Aussi choqué par cette farce qu’elle l’était elle-même, Roggbrudakh attaqua immédiatement. Mais un troisième larron surgit de l'ombre et projeta sur le pauvre orcanide une charge incapacitante, le neutralisant aussitôt. Roggbrudakh s’écroula à ses pieds, sonné, ou, peut être pire.

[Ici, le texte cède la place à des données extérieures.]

Lemma sched_ok sched :
  irqs_ok (sched_cost sched) (map claims_handler sched).
Proof.
  induction sched as [|ops sched IH]; cbn [sched_cost foldr map].
  - constructor.
  - fold (sched_cost sched). constructor; [apply claims_handler_ok|done].
Qed.

(** Reset establishes [wf]; Flush keeps it. *)

Lemma do_reset_wf flags s n :
  0 <= n → 1 <= tracemb s → KUTRACEBLOCKSIZE * n <= tracebase s →
  tracebase s + tracemb s * 2 ^ 20 + 128 * n < 2 ^ 64 →
  wf n (do_reset flags s).1.
Proof.
  intros Hn Hmb Hlo Hhi. rewrite blocksize_val in Hlo.
  change (2 ^ 20) with 1048576 in Hhi. p64.
  unfold do_reset. cbv zeta. cbn [fst].
  rewrite !Z.shiftl_mul_pow2 by lia.
  change (2 ^ 20) with 1048576. change (2 ^ (20 - 3)) with 131072.
  rewrite (u64_small (tracebase s + tracemb s * 1048576)) by (p64; lia).
  rewrite (u64_small (tracebase s + tracemb s * 131072)) by (p64; lia).
  unfold wf, wf_view, view_of, cursors.
  cbn [v_limit v_high v_next v_cursors traceblock_high traceblock_limit
       traceblock_next per_cpu].
  rewrite blocksize_val.
  assert (HF : ∀ L H, Forall (cursor_ok n L H)
                 (map cursor (map (fun _ => null_tb) (per_cpu s)))).
  { intros L H. rewrite map_map. apply Forall_forall. intros c Hc.
    apply list_elem_of_fmap in Hc as (tb & -> & _).
    unfold cursor_ok, cursor, null_tb. cbn [fst snd tb_next tb_limit].
    unfold NULL. p64. split_and!; lia. }
  destruct (negb (Z.land flags DO_IPC =? 0)); split_and!; try lia; apply HF.
Qed.

Lemma do_flush_cpus_cursor_ok n L H tbs :
  ∀ m z, 0 <= n → H + 128 * n <= 2 ^ 64 → 0 <= L →
  Forall (cursor_ok n L H) (map cursor tbs) →
  Forall (cursor_ok n L H) (map cursor (do_flush_cpus tbs m z).1.1).
Proof.
  induction tbs as [|tb tbs IH]; intros m z Hn Htop HL HF; [done|].
  cbn [map] in HF. apply Forall_cons in HF as [Htb HF].
  cbn [do_flush_cpus].
  destruct ((tb_next tb =? NULL) || (tb_limit tb =? NULL)) eqn:Hnull.
  - specialize (IH m z Hn Htop HL HF).
    destruct (do_flush_cpus tbs m z) as [[r1 r2] r3]. cbn [fst map] in *.
    by apply Forall_cons.
  - match goal with |- context [do_flush_cpus tbs ?ma ?za] =>
      specialize (IH ma za Hn Htop HL HF);
      destruct (do_flush_cpus tbs ma za) as [[r1 r2] r3] end.
    cbn [fst map] in *. apply Forall_cons. split; [|done].
    apply orb_false_elim in Hnull as [_ Hl]. apply Z.eqb_neq in Hl.
    destruct Htb as (_ & _ & [?|[(?&?&?) ?]]); [done|].
    unfold cursor_ok, block_end_ok, cursor in *.
    cbn [fst snd tb_next tb_limit tb_set_next] in *.
    rewrite blocksize_val in *. p64. split_and!; lia.
Qed.

Lemma do_flush_wf n s : wf n s → wf n (do_flush s).1.
Proof.
  intros (Hn&HL&HH&Htop&Hal&HN&HNH&HNal&HF). vsimpl.
  unfold do_flush. cbv zeta.
  change (per_cpu (set_tracing false s)) with (per_cpu s).
  change (mem (set_tracing false s)) with (mem s).
  pose proof (do_flush_cpus_cursor_ok n (traceblock_limit s)
                (traceblock_high s) (per_cpu s) (mem s) 0 Hn Htop
                ltac:(rewrite blocksize_val in HL; lia) HF) as HF'.
  destruct (do_flush_cpus (per_cpu s) (mem s) 0) as [[tbs m] z].
  unfold wf, wf_view. by split_and!.
Qed.

(** ** The claim allocator *)

Ltac fsimpl :=
  cbn [kutrace_tracing do_ipc do_wrap tracemb tracebase traceblock_high
       traceblock_limit traceblock_next did_wrap_around
       prior_block_init_counter kutrace_pid_filter per_cpu mem
       set_tracing set_traceblock_next set_did_wrap_around
       set_prior_block_init_counter set_pid_filter set_per_cpu set_mem
       poke set_tb] in *.

Lemma atomic_add_limit b cpu s :
  tb_limit (tb_of (atomic_add_return b cpu s).1 cpu) = tb_limit (tb_of s cpu).
Proof.
  unfold atomic_add_return. cbv zeta. vsimpl.
  destruct (decide (cpu < length (per_cpu s))%nat).
  - by rewrite tb_of_set_tb_in.
  - by rewrite tb_of_set_tb_out.
Qed.

(** Claim C1.  For every length [len] in 1..8, a successful claim is a
    region of [len] words inside one 64-KiB block of the arena
    [[traceblock_limit, traceblock_high)], so it crosses no block boundary.
    The state is well formed, with room for this claim and for the claims
    that the interrupt handlers of [sched] make while it is in flight.  The
    three parts are the claim as [get_claim] returns it (fast or slow
    path), as [get_slow_claim] returns it and as [really_get_slow_claim]
    returns it. *)
Theorem claim_within_one_block (sched : list (list (hw * Z))) (h : hw)
    (len : Z) (s : state)
    (Hlen : 1 <= len <= 8) (Hwf : wf (sched_cost sched + 3) s) :
  (∀ s' p, get_claim (map claims_handler sched) h len s = (s', p) →
     p ≠ NULL →
     in_one_block (traceblock_limit s) (traceblock_high s) p len ∧
     traceblock_limit s' = traceblock_limit s ∧
     traceblock_high s' = traceblock_high s) ∧
  (∀ s' p, get_slow_claim h len s = (s', p) → p ≠ NULL →
     in_one_block (traceblock_limit s) (traceblock_high s) p len) ∧
  (∀ s' p, really_get_slow_claim h len s = (s', p) → p ≠ NULL →
     in_one_block (traceblock_limit s) (traceblock_high s) p len).
Proof.
  pose proof (irqs_ok_nonneg _ _ (sched_ok sched)) as Hc.
  split_and!; intros s' p E Hp.
  - replace (sched_cost sched + 3) with (0 + sched_cost sched + 3) in Hwf by lia.
    pose proof (get_claim_ok _ _ 0 h len s (sched_ok sched) ltac:(lia) Hlen Hwf)
      as Hr.
    cbv zeta in Hr. rewrite E in Hr. vsimpl. destruct Hr as (_&?&?&Hin).
    auto.
  - assert (Hwf' : wf (0 + 2) s) by (apply wf_mono with (sched_cost sched + 3); [lia|done]).
    pose proof (get_slow_claim_ok 0 h len s ltac:(lia) Hwf' Hlen) as Hr.
    cbv zeta in Hr. rewrite E in Hr. vsimpl. destruct Hr as (_&?&?&Hin). auto.
  - assert (Hwf' : wf (0 + 1) s) by (apply wf_mono with (sched_cost sched + 3); [lia|done]).
    pose proof (really_get_slow_claim_ok 0 h len s ltac:(lia) Hwf' Hlen) as Hr.
    cbv zeta in Hr. rewrite E in Hr. vsimpl. destruct Hr as (_&?&?&Hin). auto.
Qed.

Erenwë comprit alors qu’il fallait fuir. Comme leur apparence grotesque l’indiquait, ces ædhil étaient hostiles, sûrement du genre de ceux qu’elles avaient rencontré à la Cour d’Arawn-Arowed. La jeune ældienne recula prestement, voulant échapper à l’avancée silencieuse et menaçante du masque ricanant, mais elle tomba nez à nez avec un autre, la tête en bas et comme collé au plafond, qui la fixait de son horrible visage énigmatique. L’un des côtés de son visage était blanc, l’autre entièrement noir, sans bouche, nez, œil ou rien ! Erenwë hurla lorsqu’elle se vit dans ce reflet, décrépie et méprisée, une trow exilée dans sa grotte et abandonnée de tous. Puis, sans savoir ce qu’il lui arrivait, elle tourna de l’œil, et tomba à son tour aux pieds du masque au sourire tordu, qui était venu s’accroupir devant elle. Son rictus sinistre fut la dernière chose qu’elle vit avant de perdre connaissance.